Carlo Mazzone/ Amato da tutti, oltre le vittorie

Domenica 20 Agosto 2023 di Piero Mei

«Ora devi solo insegnare agli angeli a correre sotto la curva»: è stato uno dei tanti commenti a caldo che hanno subito inondato i social, non appena si è diffusa la notizia.

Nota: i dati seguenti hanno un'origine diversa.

(* ===== verification/DebtIssue.v ===== *)
(** * Issuing a crown's debt

    [issue_crown_in_transaction] turns a settled CROWN into a claim, or into an event
    that says why there is none.  When the arguments are those of the retained
    settlement, the rows it writes pass the audit: the claim state is the open one,
    and the reason of a crown without debt replays. *)

From Stdlib Require Import ZArith Lia Ascii.
From stdpp Require Import base tactics numbers list strings gmap sorting.
From S2P Require Import Prelude PyValue Sha256 Identity Strict IdentityCorrect Provider FiniteDebt FiniteDebtBalance FiniteDebtPolicy.
From S2P Require Import FiniteDebtEpoch FiniteDebtClaims Composition Stack Release StackPlan StackPlanCorrect Settlement.
From S2P Require Import SettlementPlan SettlementFacts Publication Journal IntakeData Intake DebtPublication DebtStoreData DebtStore.
From S2P Require Import DebtLedger DebtFrame DebtAudit DebtSteps DebtClose.

Section issue.
Context {sha : Sha256} (scope_digest : string) (env : LedgerEnv).

(** The arguments are those of the settlement that is retained under the digests
    they name. *)
Record crown_of (k : Crown) (crown : CrownAuthority) : Prop := {
  co_authority : _retained_crown_authority env (PStr (kn_candidate_digest k)) (PStr (kn_reservation_digest k))
    (PStr (kn_settlement_event_digest k)) (PStr (kn_retained_evidence_digest k)) = Ok crown;
  co_arena : kn_arena_digest k = sq_arena_digest (sc_primary (cw_candidate crown));
  co_target : kn_target_id k = sq_target_id (sc_primary (cw_candidate crown));
  co_spec : kn_target_spec_digest k = ref_target_spec_digest (cw_contribution crown);
  co_hotkey : kn_hotkey k = sq_hotkey (sc_primary (cw_candidate crown));
  co_speedup : kn_settled_speedup k = sc_speedup (cw_candidate crown);
  co_block : kn_accepted_crown_block k = sq_finalized_block (sc_primary (cw_candidate crown));
  co_hash : kn_accepted_crown_block_hash k = fa_block_hash (cw_arrival crown);
  co_index : kn_event_index k = sq_event_index (sc_primary (cw_candidate crown));
  co_subindex : kn_event_subindex k = sq_event_subindex (sc_primary (cw_candidate crown));
  co_settled : kn_accepted_crown_block k ≤ kn_settlement_block k
}.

Che è che a 86 anni è morto Carlo Mazzone, romano e romanista, che «ce voleva un romanista pe’ favve vince ‘no scudetto», come ebbe a dire il giorno in cui con il Perugia batté la Juve e la Lazio diventò campione d’Italia. E lei che ha vinto? Gli chiedevano per provocarlo. «Il cuore della gente», rispondeva. Della gente qualunque e dei campioni. Roberto Baggio, a Brescia, faceva mettere una clausola liberatoria sul suo contratto: se va via Mazzone, posso andarmene anch’io. Mica era di quelle penali che possono finire in un’aula di tribunale: era la clausola dell’affetto. Francesco Totti lo considerava «come un padre», che è anche il titolo di un film che a Mazzone è stato dedicato: «Che sarebbero state la mia vita e la mia carriera senza Mazzone?», si è chiesto.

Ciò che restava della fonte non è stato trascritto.